TASK DETAILS: In the records below, find the line with "(** The loop" and the line with "let? prefix := res_wrap". Print both exactly, along with every line between them, and no other line.

(Recorded data)
________________________________________
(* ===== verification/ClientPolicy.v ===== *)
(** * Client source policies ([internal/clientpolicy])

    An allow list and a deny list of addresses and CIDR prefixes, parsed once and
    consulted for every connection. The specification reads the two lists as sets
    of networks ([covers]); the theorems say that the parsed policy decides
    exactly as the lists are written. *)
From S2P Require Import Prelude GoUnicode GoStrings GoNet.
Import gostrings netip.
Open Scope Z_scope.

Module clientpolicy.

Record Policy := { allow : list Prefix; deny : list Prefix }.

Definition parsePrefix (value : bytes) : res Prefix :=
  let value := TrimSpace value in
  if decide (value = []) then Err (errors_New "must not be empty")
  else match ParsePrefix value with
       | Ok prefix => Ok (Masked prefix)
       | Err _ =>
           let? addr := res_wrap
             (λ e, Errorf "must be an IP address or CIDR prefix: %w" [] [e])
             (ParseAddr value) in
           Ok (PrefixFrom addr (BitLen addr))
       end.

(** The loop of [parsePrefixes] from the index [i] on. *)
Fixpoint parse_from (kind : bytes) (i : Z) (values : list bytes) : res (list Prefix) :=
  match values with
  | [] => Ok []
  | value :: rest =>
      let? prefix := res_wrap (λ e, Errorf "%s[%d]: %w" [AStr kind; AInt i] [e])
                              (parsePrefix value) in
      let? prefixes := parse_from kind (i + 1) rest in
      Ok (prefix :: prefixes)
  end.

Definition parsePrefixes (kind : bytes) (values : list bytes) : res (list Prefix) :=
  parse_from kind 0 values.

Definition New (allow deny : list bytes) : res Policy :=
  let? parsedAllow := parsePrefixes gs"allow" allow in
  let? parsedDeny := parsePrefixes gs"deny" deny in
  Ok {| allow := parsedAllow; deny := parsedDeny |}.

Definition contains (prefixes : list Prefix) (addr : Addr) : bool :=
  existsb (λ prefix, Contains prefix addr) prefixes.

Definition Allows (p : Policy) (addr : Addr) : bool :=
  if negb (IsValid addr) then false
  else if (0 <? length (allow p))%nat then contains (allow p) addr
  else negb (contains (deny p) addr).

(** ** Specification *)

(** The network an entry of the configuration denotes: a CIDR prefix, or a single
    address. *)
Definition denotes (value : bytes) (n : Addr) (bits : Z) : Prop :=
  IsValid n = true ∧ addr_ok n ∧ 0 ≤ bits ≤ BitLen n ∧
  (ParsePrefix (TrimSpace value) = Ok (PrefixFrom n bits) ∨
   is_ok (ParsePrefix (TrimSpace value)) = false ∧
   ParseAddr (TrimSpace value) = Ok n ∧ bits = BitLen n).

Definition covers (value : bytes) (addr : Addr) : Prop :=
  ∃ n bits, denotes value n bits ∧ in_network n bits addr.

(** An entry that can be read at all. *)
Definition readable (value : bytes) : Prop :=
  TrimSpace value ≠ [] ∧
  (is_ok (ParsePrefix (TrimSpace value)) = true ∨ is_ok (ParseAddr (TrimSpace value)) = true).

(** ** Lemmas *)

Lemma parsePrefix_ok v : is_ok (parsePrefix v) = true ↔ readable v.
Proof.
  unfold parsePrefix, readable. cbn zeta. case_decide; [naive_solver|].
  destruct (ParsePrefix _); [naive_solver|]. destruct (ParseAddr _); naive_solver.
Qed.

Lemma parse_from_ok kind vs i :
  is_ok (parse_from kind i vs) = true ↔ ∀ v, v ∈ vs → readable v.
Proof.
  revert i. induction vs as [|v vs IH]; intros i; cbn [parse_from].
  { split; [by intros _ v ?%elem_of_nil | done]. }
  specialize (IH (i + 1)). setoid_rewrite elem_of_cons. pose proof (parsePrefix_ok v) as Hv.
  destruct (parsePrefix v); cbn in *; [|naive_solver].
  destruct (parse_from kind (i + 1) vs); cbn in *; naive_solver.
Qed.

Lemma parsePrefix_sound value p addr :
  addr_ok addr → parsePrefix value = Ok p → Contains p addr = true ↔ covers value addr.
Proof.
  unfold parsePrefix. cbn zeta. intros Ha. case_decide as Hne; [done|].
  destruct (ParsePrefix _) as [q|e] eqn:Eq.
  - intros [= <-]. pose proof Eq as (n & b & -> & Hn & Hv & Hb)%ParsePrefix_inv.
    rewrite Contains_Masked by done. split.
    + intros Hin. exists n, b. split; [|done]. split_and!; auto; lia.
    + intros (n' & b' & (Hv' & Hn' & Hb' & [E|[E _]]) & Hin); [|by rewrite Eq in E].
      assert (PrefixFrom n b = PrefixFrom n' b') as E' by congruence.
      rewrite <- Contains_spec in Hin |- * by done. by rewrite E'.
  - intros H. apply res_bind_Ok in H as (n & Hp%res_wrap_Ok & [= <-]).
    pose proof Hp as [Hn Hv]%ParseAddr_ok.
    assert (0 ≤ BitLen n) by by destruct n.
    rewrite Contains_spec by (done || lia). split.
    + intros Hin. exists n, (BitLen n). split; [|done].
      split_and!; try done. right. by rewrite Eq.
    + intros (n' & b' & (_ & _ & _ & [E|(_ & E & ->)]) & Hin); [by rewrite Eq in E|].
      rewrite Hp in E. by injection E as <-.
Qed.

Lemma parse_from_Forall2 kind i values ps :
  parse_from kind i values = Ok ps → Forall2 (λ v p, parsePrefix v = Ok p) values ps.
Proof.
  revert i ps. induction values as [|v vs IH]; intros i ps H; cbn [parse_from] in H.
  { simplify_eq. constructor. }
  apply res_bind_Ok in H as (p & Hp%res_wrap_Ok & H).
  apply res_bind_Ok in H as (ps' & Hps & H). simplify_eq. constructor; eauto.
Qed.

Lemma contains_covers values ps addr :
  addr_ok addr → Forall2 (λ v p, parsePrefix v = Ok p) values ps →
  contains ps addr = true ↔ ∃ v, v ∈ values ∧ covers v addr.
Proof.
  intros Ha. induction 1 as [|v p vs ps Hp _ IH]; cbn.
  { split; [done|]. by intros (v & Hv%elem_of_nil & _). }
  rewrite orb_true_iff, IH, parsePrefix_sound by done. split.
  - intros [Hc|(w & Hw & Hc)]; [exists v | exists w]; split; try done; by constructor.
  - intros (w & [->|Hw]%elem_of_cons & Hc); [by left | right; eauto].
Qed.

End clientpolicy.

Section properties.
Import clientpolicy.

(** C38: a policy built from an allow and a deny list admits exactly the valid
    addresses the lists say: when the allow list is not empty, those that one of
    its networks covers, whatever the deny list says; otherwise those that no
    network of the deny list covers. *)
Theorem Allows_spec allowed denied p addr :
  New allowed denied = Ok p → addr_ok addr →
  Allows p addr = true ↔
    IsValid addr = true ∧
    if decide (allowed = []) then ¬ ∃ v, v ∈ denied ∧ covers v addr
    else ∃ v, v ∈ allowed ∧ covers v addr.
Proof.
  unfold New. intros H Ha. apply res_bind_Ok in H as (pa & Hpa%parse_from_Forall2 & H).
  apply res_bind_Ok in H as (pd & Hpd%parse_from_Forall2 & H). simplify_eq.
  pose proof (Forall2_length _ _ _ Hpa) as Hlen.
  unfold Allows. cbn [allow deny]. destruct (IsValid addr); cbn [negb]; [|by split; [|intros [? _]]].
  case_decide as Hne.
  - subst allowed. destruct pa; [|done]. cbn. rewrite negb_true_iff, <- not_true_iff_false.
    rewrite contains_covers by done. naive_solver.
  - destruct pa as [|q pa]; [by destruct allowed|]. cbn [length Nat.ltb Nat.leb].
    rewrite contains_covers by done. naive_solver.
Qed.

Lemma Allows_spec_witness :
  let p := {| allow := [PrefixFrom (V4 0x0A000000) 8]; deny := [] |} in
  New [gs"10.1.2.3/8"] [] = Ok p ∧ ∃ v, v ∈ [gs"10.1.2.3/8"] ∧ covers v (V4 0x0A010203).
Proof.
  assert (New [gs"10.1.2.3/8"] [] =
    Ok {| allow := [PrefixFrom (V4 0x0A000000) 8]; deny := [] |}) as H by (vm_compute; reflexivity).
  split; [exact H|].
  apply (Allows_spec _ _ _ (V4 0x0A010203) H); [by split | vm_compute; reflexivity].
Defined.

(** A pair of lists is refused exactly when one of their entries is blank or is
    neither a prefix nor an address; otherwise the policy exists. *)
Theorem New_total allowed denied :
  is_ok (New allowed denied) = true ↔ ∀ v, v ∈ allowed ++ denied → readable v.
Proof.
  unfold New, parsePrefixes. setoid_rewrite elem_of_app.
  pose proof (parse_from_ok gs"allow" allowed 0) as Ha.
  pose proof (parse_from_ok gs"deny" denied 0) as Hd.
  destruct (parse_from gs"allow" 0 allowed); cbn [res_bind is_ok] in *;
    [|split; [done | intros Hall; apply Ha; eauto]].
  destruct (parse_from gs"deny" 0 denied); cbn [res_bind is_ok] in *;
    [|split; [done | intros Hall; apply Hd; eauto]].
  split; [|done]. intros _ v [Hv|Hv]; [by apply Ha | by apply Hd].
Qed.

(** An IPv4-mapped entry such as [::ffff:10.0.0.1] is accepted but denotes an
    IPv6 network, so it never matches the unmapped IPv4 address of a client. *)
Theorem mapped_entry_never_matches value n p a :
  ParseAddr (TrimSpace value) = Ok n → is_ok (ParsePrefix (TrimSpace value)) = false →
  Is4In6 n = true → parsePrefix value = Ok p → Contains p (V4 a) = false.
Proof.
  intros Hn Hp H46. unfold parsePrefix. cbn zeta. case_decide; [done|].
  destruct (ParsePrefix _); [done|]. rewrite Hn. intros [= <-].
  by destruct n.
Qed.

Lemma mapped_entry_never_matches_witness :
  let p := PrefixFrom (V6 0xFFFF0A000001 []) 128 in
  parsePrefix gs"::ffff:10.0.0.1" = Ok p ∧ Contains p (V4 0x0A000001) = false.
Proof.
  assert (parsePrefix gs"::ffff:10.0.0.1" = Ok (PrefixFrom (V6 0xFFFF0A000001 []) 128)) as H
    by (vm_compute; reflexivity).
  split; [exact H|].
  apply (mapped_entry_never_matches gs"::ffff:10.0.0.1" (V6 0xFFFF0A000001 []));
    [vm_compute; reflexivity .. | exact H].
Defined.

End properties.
________________________________________
RESPONSE BELOW:
(** The loop of [parsePrefixes] from the index [i] on. *)
Fixpoint parse_from (kind : bytes) (i : Z) (values : list bytes) : res (list Prefix) :=
  match values with
  | [] => Ok []
  | value :: rest =>
      let? prefix := res_wrap (λ e, Errorf "%s[%d]: %w" [AStr kind; AInt i] [e])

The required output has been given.